* [Task to carry out] In the records below, find the line that contains "#[export] Hint Rewrite" and the line that contains "Definition has_suffix (s". Set down exactly those lines and every line between them, and nothing more.

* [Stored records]
(* ===== verification/GoStrings.v ===== *)
(** * Go's [strings] and [strconv] functions, as the modelled code uses them

    A Go [string] and a Go [[]byte] are both sequences of bytes and are both
    modelled as [string]; [len] is [String.length].  Case mapping is ASCII, which
    is what the code maps: HTTP methods, header names and environment values. *)

From S2P Require Import Prelude.
From stdpp Require Import options.

(** The line separator. *)
Definition newline : string := String (ascii_of_nat 10) "".
Definition tab : string := String (ascii_of_nat 9) "".

(** A Go byte slice. *)
Notation bytes := string (only parsing).

Notation len := String.length (only parsing).

(** ** Concatenation *)

Lemma append_nil_r s : s +:+ "" = s.
Proof. induction s as [|c s IH]; [done|]. change (String c (s +:+ "") = String c s). by rewrite IH. Qed.

Lemma append_cons c s t : String c s +:+ t = String c (s +:+ t).
Proof. done. Qed.

Lemma append_nil_l s : "" +:+ s = s.
Proof. done. Qed.

Lemma append_assoc a b c : (a +:+ b) +:+ c = a +:+ (b +:+ c).
Proof. induction a as [|x a IH]; [done|]. by rewrite !append_cons, IH. Qed.

Lemma len_append a b : len (a +:+ b) = len a + len b.
Proof. induction a as [|x a IH]; [done|]. rewrite append_cons. simpl. by rewrite IH. Qed.

#[export] Instance append_inj s : Inj (=) (=) (String.append s).
Proof.
  induction s as [|c s IH]; intros a b; rewrite ?append_nil_l, ?append_cons; [done|].
  intros [=]. by apply IH.
Qed.

Lemma append_inj_len a b c d :
  len a = len c → a +:+ b = c +:+ d → a = c ∧ b = d.
Proof.
  revert c. induction a as [|x a IH]; intros [|y c] Hlen; simpl in *; try done.
  rewrite !append_cons. intros [= -> Heq].
  destruct (IH c) as [-> ->]; [lia | done | done].
Qed.

Lemma append_cancel_r a b c : a +:+ c = b +:+ c → a = b.
Proof.
  intros H. apply (append_inj_len a c b c); [|done].
  apply (f_equal len) in H. rewrite !len_append in H. lia.
Qed.

(** ** Prefixes and suffixes *)

(** [strings.CutPrefix]. *)
Fixpoint cut_prefix (p s : string) : option string :=
  match p with
  | EmptyString => Some s
  | String a p =>
      match s with
      | String b s => if Ascii.eqb a b then cut_prefix p s else None
      | EmptyString => None
      end
  end.

(** [strings.HasPrefix]. *)
Definition has_prefix (s p : string) : bool := is_some (cut_prefix p s).

(** [strings.TrimPrefix]. *)
Definition trim_prefix (s p : string) : string := default s (cut_prefix p s).

Lemma cut_prefix_Some p s r : cut_prefix p s = Some r ↔ s = p +:+ r.
Proof.
  revert s. induction p as [|a p IH]; intros s; simpl.
  - rewrite append_nil_l. naive_solver.
  - rewrite append_cons. destruct s as [|b s]; [naive_solver|].
    destruct (Ascii.eqb_spec a b) as [->|Hne].
    + rewrite IH. naive_solver.
    + naive_solver.
Qed.

Lemma has_prefix_spec s p : has_prefix s p = true ↔ ∃ r, s = p +:+ r.
Proof.
  unfold has_prefix. rewrite is_some_true. unfold is_Some.
  by setoid_rewrite cut_prefix_Some.
Qed.

Lemma cut_prefix_app p r : cut_prefix p (p +:+ r) = Some r.
Proof. by apply cut_prefix_Some. Qed.

Lemma has_prefix_app p r : has_prefix (p +:+ r) p = true.
Proof. unfold has_prefix. by rewrite cut_prefix_app. Qed.

#[export] Hint Rewrite cut_prefix_app has_prefix_app : go.

(** Reversal, to read a string from its end. *)
Fixpoint str_rev_app (s acc : string) : string :=
  match s with
  | EmptyString => acc
  | String c s => str_rev_app s (String c acc)
  end.
Definition str_rev (s : string) : string := str_rev_app s "".

(** [strings.CutSuffix] and [strings.HasSuffix], by taking the prefix of the
    reversal. *)
Definition cut_suffix (p s : string) : option string :=
  str_rev <$> cut_prefix (str_rev p) (str_rev s).
Definition has_suffix (s p : string) : bool := is_some (cut_suffix p s).

Lemma str_rev_app_spec s acc : str_rev_app s acc = str_rev s +:+ acc.
Proof.
  unfold str_rev. revert acc. induction s as [|c s IH]; intros acc; simpl; [done|].
  rewrite IH, (IH (String c "")), append_assoc. done.
Qed.

Lemma str_rev_cons c s : str_rev (String c s) = str_rev s +:+ String c "".
Proof. unfold str_rev at 1. simpl. apply str_rev_app_spec. Qed.

Lemma str_rev_append a b : str_rev (a +:+ b) = str_rev b +:+ str_rev a.
Proof.
  induction a as [|c a IH].
  - rewrite append_nil_l. change (str_rev "") with "". by rewrite append_nil_r.
  - by rewrite append_cons, !str_rev_cons, IH, append_assoc.
Qed.

Lemma str_rev_involutive s : str_rev (str_rev s) = s.
Proof.
  induction s as [|c s IH]; [done|].
  rewrite str_rev_cons, str_rev_append, IH. done.
Qed.

Lemma cut_suffix_Some p s r : cut_suffix p s = Some r ↔ s = r +:+ p.
Proof.
  unfold cut_suffix. rewrite fmap_Some. setoid_rewrite cut_prefix_Some. split.
  - intros (r' & Heq & ->). apply (f_equal str_rev) in Heq.
    by rewrite str_rev_append, !str_rev_involutive in Heq.
  - intros ->. exists (str_rev r). by rewrite str_rev_append, str_rev_involutive.
Qed.

(** ** Searching *)

(** [strings.Cut]: around the first instance of [sep]. *)
Fixpoint cut (sep s : string) : option (string * string) :=
  match cut_prefix sep s with
  | Some r => Some ("", r)
  | None =>
      match s with
      | EmptyString => None
      | String c s => '(a, b) ← cut sep s; Some (String c a, b)
      end
  end.

(** [strings.Contains]. *)
Definition contains (s sep : string) : bool := is_some (cut sep s).

Lemma cut_Some sep s a b : cut sep s = Some (a, b) → s = a +:+ sep +:+ b.
Proof.
  revert a. induction s as [|c s IH]; intros a; simpl.
  - destruct (cut_prefix sep "") eqn:E; [|done].
    apply cut_prefix_Some in E. intros [= <- ->]. by rewrite append_nil_l.
  - destruct (cut_prefix sep _) eqn:E.
    + apply cut_prefix_Some in E. intros [= <- ->]. by rewrite append_nil_l.
    + destruct (cut sep s) as [[a' b']|]; simpl; [|done].
      intros [= <- ->]. rewrite append_cons. f_equal. by apply IH.
Qed.

Lemma cut_None_app sep s a b : sep ≠ "" → cut sep s = None → s ≠ a +:+ sep +:+ b.
Proof.
  intros Hsep. revert a. induction s as [|c s IH]; intros a Hcut Heq; simpl in *.
  - destruct a, sep; done.
  - destruct (cut_prefix sep (String c s)) eqn:E; [done|].
    destruct (cut sep s) as [[]|] eqn:Ec; [done|].
    destruct a as [|x a].
    + rewrite append_nil_l in Heq. by rewrite Heq, cut_prefix_app in E.
    + rewrite append_cons in Heq. injection Heq as -> Heq. by apply (IH a).
Qed.

Lemma contains_spec s sep :
  sep ≠ "" → contains s sep = true ↔ ∃ a b, s = a +:+ sep +:+ b.
Proof.
  intros Hsep. unfold contains. rewrite is_some_true. split.
  - intros [[a b] H%cut_Some]. eauto.
  - intros (a & b & Heq). destruct (cut sep s) eqn:E; [eauto|].
    by eapply cut_None_app in E.
Qed.

(** A string holding no [sep] byte. *)
Fixpoint no_byte (sep : ascii) (s : string) : bool :=
  match s with
  | EmptyString => true
  | String c s => negb (Ascii.eqb c sep) && no_byte sep s
  end.

(** A head without the separator's first byte is cut off whole. *)
Lemma cut_app c sep a b :
  no_byte c a = true → cut (String c sep) (a +:+ String c sep +:+ b) = Some (a, b).
Proof.
  induction a as [|x a IH]; intros Hno.
  - rewrite append_nil_l, append_cons. cbn [cut]. rewrite <- append_cons.
    by rewrite cut_prefix_app.
  - simpl in Hno. bools. rewrite append_cons. cbn [cut cut_prefix].
    rewrite Ascii.eqb_sym. destruct (Ascii.eqb x c); [done|]. by rewrite IH.
Qed.

Lemma cut_no_byte c sep s : no_byte c s = true → cut (String c sep) s = None.
Proof.
  induction s as [|x s IH]; intros Hno; [done|].
  simpl in Hno. bools. cbn [cut cut_prefix].
  rewrite Ascii.eqb_sym. destruct (Ascii.eqb x c); [done|]. by rewrite IH.
Qed.

Lemma no_byte_append c a b : no_byte c (a +:+ b) = no_byte c a && no_byte c b.
Proof.
  induction a as [|x a IH]; [done|]. rewrite append_cons. simpl.
  by rewrite IH, andb_assoc.
Qed.

(** ** Splitting and joining *)

(** [strings.Split] at a one-byte separator: never empty. *)
Fixpoint split_on (sep : ascii) (s : string) : list string :=
  match s with
  | EmptyString => [""]
  | String c s =>
      if Ascii.eqb c sep then "" :: split_on sep s
      else match split_on sep s with
           | [] => [String c ""]
           | x :: xs => String c x :: xs
           end
  end.

(** [strings.Join]. *)
Definition join (xs : list string) (sep : string) : string := String.concat sep xs.

Lemma split_on_ne sep s : split_on sep s ≠ [].
Proof. destruct s; simpl; [done|]. repeat case_match; done. Qed.

Lemma join_cons x y ys sep : join (x :: y :: ys) sep = x +:+ sep +:+ join (y :: ys) sep.
Proof. done. Qed.

Lemma join_split sep s : join (split_on sep s) (String sep "") = s.
Proof.
  induction s as [|c s IH]; simpl; [done|].
  pose proof (split_on_ne sep s) as Hne.
  destruct (Ascii.eqb_spec c sep) as [->|].
  - destruct (split_on sep s) as [|y ys] eqn:E; [done|].
    by rewrite join_cons, IH.
  - destruct (split_on sep s) as [|y [|z zs]] eqn:E; [done| |].
    + unfold join in *. simpl in *. by rewrite <- IH.
    + rewrite join_cons, append_cons in *. by rewrite <- IH.
Qed.

Lemma split_on_no_byte sep s : Forall (λ x, no_byte sep x = true) (split_on sep s).
Proof.
  induction s as [|c s IH]; simpl; [by repeat constructor|].
  destruct (Ascii.eqb c sep) eqn:E; [by constructor|].
  destruct (split_on sep s) as [|x xs]; [by repeat constructor; rewrite ?E; simpl; rewrite E|].
  inversion IH; subst. constructor; [|done]. simpl. by rewrite E.
Qed.

Lemma split_on_single sep s : no_byte sep s = true → split_on sep s = [s].
Proof.
  induction s as [|c s IH]; simpl; [done|]. intros H. bools.
  rewrite H. by rewrite IH.
Qed.

Lemma split_on_app sep a b :
  no_byte sep a = true → split_on sep (a +:+ String sep b) = a :: split_on sep b.
Proof.
  induction a as [|c a IH]; intros H.
  - rewrite append_nil_l. simpl. by rewrite Ascii.eqb_refl.
  - simpl in H. bools. rewrite append_cons. simpl. by rewrite H, IH.
Qed.

Lemma split_on_app_gen sep a b :
  split_on sep (a +:+ String sep b) = split_on sep a ++ split_on sep b.
Proof.
  induction a as [|c a IH].
  - rewrite append_nil_l. simpl. by rewrite Ascii.eqb_refl.
  - rewrite append_cons. simpl. rewrite IH. pose proof (split_on_ne sep a).
    destruct (Ascii.eqb c sep); [done|]. by destruct (split_on sep a).
Qed.

Lemma split_join sep xs :
  xs ≠ [] → Forall (λ x, no_byte sep x = true) xs →
  split_on sep (join xs (String sep "")) = xs.
Proof.
  induction xs as [|x [|y ys] IH]; [done| |]; intros _ Hall; inversion Hall; subst.
  - by apply split_on_single.
  - rewrite join_cons. rewrite append_cons, append_nil_l, split_on_app by done.
    by rewrite IH.
Qed.

(** What follows the last [sep] byte: [full[strings.LastIndex(full, sep)+1:]],
    which is the whole string where there is none. *)
Definition after_last (sep : ascii) (s : string) : string :=
  default s (last (split_on sep s)).

(** ** Case *)

Definition upper_ascii (c : ascii) : ascii :=
  let n := nat_of_ascii c in
  if (97 <=? n) && (n <=? 122) then ascii_of_nat (n - 32) else c.
Definition lower_ascii (c : ascii) : ascii :=
  let n := nat_of_ascii c in
  if (65 <=? n) && (n <=? 90) then ascii_of_nat (n + 32) else c.

Fixpoint str_map (f : ascii → ascii) (s : string) : string :=
  match s with
  | EmptyString => ""
  | String c s => String (f c) (str_map f s)
  end.

Definition to_upper : string → string := str_map upper_ascii.
Definition to_lower : string → string := str_map lower_ascii.

Lemma str_map_append f a b : str_map f (a +:+ b) = str_map f a +:+ str_map f b.
Proof. induction a as [|c a IH]; [done|]. rewrite !append_cons. simpl. by rewrite IH. Qed.

Lemma upper_ascii_idemp c : upper_ascii (upper_ascii c) = upper_ascii c.
Proof. destruct c as [[] [] [] [] [] [] [] []]; vm_compute; done. Qed.

Lemma to_upper_idemp s : to_upper (to_upper s) = to_upper s.
Proof.
  unfold to_upper. induction s as [|c s IH]; simpl; [done|].
  by rewrite upper_ascii_idemp, IH.
Qed.

(** ** Space around text *)

(** [strings.TrimSpace], of ASCII space. *)
Definition space_byte (c : ascii) : bool :=
  let n := nat_of_ascii c in (9 <=? n) && (n <=? 13) || (n =? 32).

Fixpoint trim_left_by (p : ascii → bool) (s : string) : string :=
  match s with
  | String c s' => if p c then trim_left_by p s' else s
  | "" => ""
  end.
Definition TrimSpace (s : string) : string :=
  str_rev (trim_left_by space_byte (str_rev (trim_left_by space_byte s))).

(** ** Numbers as text *)

(** [strconv.Itoa], [strconv.FormatUint(_, 10)] and the [%d] verb. *)
Definition itoa (n : Z) : string := pretty n.

(** [fmt.Sprintf]'s [%q] verb, for the printable text the code quotes. *)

* [Answer section]
#[export] Hint Rewrite cut_prefix_app has_prefix_app : go.

(** Reversal, to read a string from its end. *)
Fixpoint str_rev_app (s acc : string) : string :=
  match s with
  | EmptyString => acc
  | String c s => str_rev_app s (String c acc)
  end.
Definition str_rev (s : string) : string := str_rev_app s "".

(** [strings.CutSuffix] and [strings.HasSuffix], by taking the prefix of the
    reversal. *)
Definition cut_suffix (p s : string) : option string :=
  str_rev <$> cut_prefix (str_rev p) (str_rev s).
Definition has_suffix (s p : string) : bool := is_some (cut_suffix p s).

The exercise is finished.